Cibicides is a genus of cosmopolitan benthic foraminifera known from at least as far back as the Paleocene (Loeblich & Tappan, 1988) that extends down to the present.

The test, or shell, of Cibicides, which is commonly found attached, is multichambered, plano-convex, trochospiral, with a flat or dished-out evolute spiral side and a strongly arched, involute umbilical side. The test wall is calcareous, perforate, bilamellar, with a radial microstructure. The flat or nearly flat spiral side is coarsely perforate while the arched umbilical side is finely perforate. The apertural face and peripheral keel, where the two faces meet, are imperforate. Sutures on the spiral side are thickened and may be elevated, but are narrow and depressed on the umbilical side.
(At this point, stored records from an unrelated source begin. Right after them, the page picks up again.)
Lemma doScanf_blank :
  forall items a w u tail cnt,
    (cnt + 1 <=? Fmt.hugeWid) = true ->
    Fmt.doScanf (Fmt.SBlank :: items) a
      (Fmt.mkss (String " " (fixedDigits (S w) u tail)) cnt)
    = Fmt.doScanf items a (Fmt.mkss (fixedDigits (S w) u tail) (cnt + 1)).
Proof.
  intros items a w u tail cnt Hlim. apply N.leb_le in Hlim.
  cbn [Fmt.doScanf].
  assert (E : Fmt.getRune Fmt.hugeWid
                (Fmt.mkss (String " " (fixedDigits (S w) u tail)) cnt)
              = Fmt.Space (Fmt.mkss (fixedDigits (S w) u tail) (cnt + 1))).
  { unfold Fmt.getRune. cbn [Fmt.count Fmt.rest].
    replace (Fmt.hugeWid <=? cnt) with false
      by (symmetry; apply N.leb_gt; lia).
    reflexivity. }
  rewrite E. cbn [Fmt.rest].
  rewrite (fixedDigits_app (S w) u tail).
  pose proof (fixedDigits_length (S w) u "") as Hlen.
  pose proof (fixedDigits_digits (S w) u "" eq_refl) as Hds.
  destruct (fixedDigits (S w) u "") as [|c ds']; [simpl in Hlen; lia|].
  cbn [all_chars] in Hds. apply andb_true_iff in Hds.
  cbn [append]. rewrite skipBlanks_plain; [reflexivity|].
  apply plainChar_digit. tauto.
Qed.

Lemma doScanf_verb_then :
  forall w u bits items a cnt tail vs e,
    (1 <= w)%nat ->
    u < 10 ^ N.of_nat w -> u < 2 ^ bits -> u < 2 ^ 64 ->
    (cnt + N.of_nat w <=? Fmt.hugeWid) = true ->
    Fmt.doScanf items a (Fmt.mkss tail (cnt + N.of_nat w)) = (vs, e) ->
    Fmt.doScanf (Fmt.SVerb (Some (N.of_nat w)) "d" :: items) (KUint bits :: a)
      (Fmt.mkss (fixedDigits w u tail) cnt)
    = (VUint bits u :: vs, e).
Proof.
  intros w u bits items a cnt tail vs e Hw Hu Hbits H64 Hlim Hrest.
  rewrite doScanf_verb by assumption. now rewrite Hrest.
Qed.

(** ** The numeric line: round trip *)

Lemma MEFormat_printItems :
  Fmt.printItems (String.length MEFormat) MEFormat
  = [Fmt.Lit "M"; Fmt.Lit "E"; Fmt.Lit " ";
     Fmt.Verb true (Some 3%nat) "d"; Fmt.Lit ",";
     Fmt.Verb true (Some 10%nat) "d"; Fmt.Lit ",";
     Fmt.Verb false (Some 1%nat) "d"; Fmt.Lit ",";
     Fmt.Verb false (Some 1%nat) "d"; Fmt.Lit ",";
     Fmt.Verb false (Some 1%nat) "d"; Fmt.Lit ",";
     Fmt.Verb false (Some 1%nat) "d"; Fmt.Lit ",";
     Fmt.Verb false (Some 1%nat) "d"; Fmt.Lit ",";
     Fmt.Verb false (Some 1%nat) "d"; Fmt.Lit ",";
     Fmt.Verb true (Some 2%nat) "d"; Fmt.Lit ",";
     Fmt.Verb true (Some 2%nat) "d"; Fmt.Lit ",";
     Fmt.Verb true (Some 3%nat) "d"; Fmt.Lit ",";
     Fmt.Verb true (Some 8%nat) "d"; Fmt.Lit ",";
     Fmt.Verb false (Some 1%nat) "d"; Fmt.Lit ",";
     Fmt.Verb true (Some 10%nat) "d"; Fmt.Lit ",";
     Fmt.Verb false (Some 1%nat) "d"; Fmt.Lit ",";
     Fmt.Verb false (Some 1%nat) "d"].
Proof. vm_compute. reflexivity. Qed.

Lemma MEFormat_scanItems :
  Fmt.scanItems (String.length MEFormat) MEFormat
  = [Fmt.SLit "M"; Fmt.SLit "E"; Fmt.SBlank;
     Fmt.SVerb (Some 3) "d"; Fmt.SLit ",";
     Fmt.SVerb (Some 10) "d"; Fmt.SLit ",";
     Fmt.SVerb (Some 1) "d"; Fmt.SLit ",";
     Fmt.SVerb (Some 1) "d"; Fmt.SLit ",";
     Fmt.SVerb (Some 1) "d"; Fmt.SLit ",";
     Fmt.SVerb (Some 1) "d"; Fmt.SLit ",";
     Fmt.SVerb (Some 1) "d"; Fmt.SLit ",";
     Fmt.SVerb (Some 1) "d"; Fmt.SLit ",";
     Fmt.SVerb (Some 2) "d"; Fmt.SLit ",";
     Fmt.SVerb (Some 2) "d"; Fmt.SLit ",";
     Fmt.SVerb (Some 3) "d"; Fmt.SLit ",";
     Fmt.SVerb (Some 8) "d"; Fmt.SLit ",";
     Fmt.SVerb (Some 1) "d"; Fmt.SLit ",";
     Fmt.SVerb (Some 10) "d"; Fmt.SLit ",";
     Fmt.SVerb (Some 1) "d"; Fmt.SLit ",";
     Fmt.SVerb (Some 1) "d"].
Proof. vm_compute. reflexivity. Qed.

(** The numeric line of an entry in range: every field at its width. *)
Lemma WriteChannelLine_fixed :
  forall e,
    in_range e ->
    WriteChannelLine e
    = String "M" (String "E" (String " "
        (fixedDigits 3 (Number e) (String ","
        (fixedDigits 10 (RXFrequency e) (String ","
        (fixedDigits 1 (RXStepSize e) (String ","
        (fixedDigits 1 (ShiftDirection e) (String ","
        (fixedDigits 1 (ReverseEnabled e) (String ","
        (fixedDigits 1 (ToneEnabled e) (String ","
        (fixedDigits 1 (CTCSSEnabled e) (String ","
        (fixedDigits 1 (DCSEnabled e) (String ","
        (fixedDigits 2 (ToneFrequency e) (String ","
        (fixedDigits 2 (CTCSSFrequency e) (String ","
        (fixedDigits 3 (DCSFrequency e) (String ","
        (fixedDigits 8 (OffsetFrequency e) (String ","
        (fixedDigits 1 (Mode e) (String ","
        (fixedDigits 10 (TXFrequency e) (String ","
        (fixedDigits 1 (TXStepSize e) (String ","
        (fixedDigits 1 (LockOut e) ""))))))))))))))))))))))))))))))))).
Proof.
  intros e (H1 & H2 & H3 & H4 & H5 & H6 & H7 & H8 & H9 & H10 & H11 & H12
            & H13 & H14 & H15 & H16).
  unfold WriteChannelLine, Fmt.Sprintf. rewrite MEFormat_printItems.
  change (firstn 16 (StructFieldValues e))
    with [VUint 16 (Number e); VUint 32 (RXFrequency e);
          VUint 8 (RXStepSize e); VUint 8 (ShiftDirection e);
          VUint 8 (ReverseEnabled e); VUint 8 (ToneEnabled e);
          VUint 8 (CTCSSEnabled e); VUint 8 (DCSEnabled e);
          VUint 16 (ToneFrequency e); VUint 16 (CTCSSFrequency e);
          VUint 16 (DCSFrequency e); VUint 32 (OffsetFrequency e);
          VUint 8 (Mode e); VUint 32 (TXFrequency e);
          VUint 8 (TXStepSize e); VUint 8 (LockOut e)].
  cbn [Fmt.doPrintf Fmt.printArg Ascii.eqb Bool.eqb].
  rewrite !fmtInteger_one by assumption.
  rewrite (fmtInteger_fixed 3 (Number e)) by fits.
  rewrite (fmtInteger_fixed 10 (RXFrequency e)) by fits.
  rewrite (fmtInteger_fixed 2 (ToneFrequency e)) by fits.
  rewrite (fmtInteger_fixed 2 (CTCSSFrequency e)) by fits.
  rewrite (fmtInteger_fixed 3 (DCSFrequency e)) by fits.
  rewrite (fmtInteger_fixed 8 (OffsetFrequency e)) by fits.
  rewrite (fmtInteger_fixed 10 (TXFrequency e)) by fits.
  rewrite append_nil_r.
  rewrite <- !fixedDigits_app. reflexivity.
Qed.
The aperture a low interior-marginal equatorial opening that extends a short distance onto the umbilical side but continues along the spiral suture on the spiral side.

Cibicides, named by Montfort, 1808, is included in the subfamily Cibicidinae, family Cibicididae, superfamily Planorbulinoidea; suborder Rotaliina in Loeblich and Tappan, 1987 and order Rotaliida in Loeblack and Tappan, 1992. It was put, instead, in the Orbitoidoidea in Loeblcih and Tappan, 1964, in the Treatise Part C, and in the Anomalinidae in Cushman, 1950.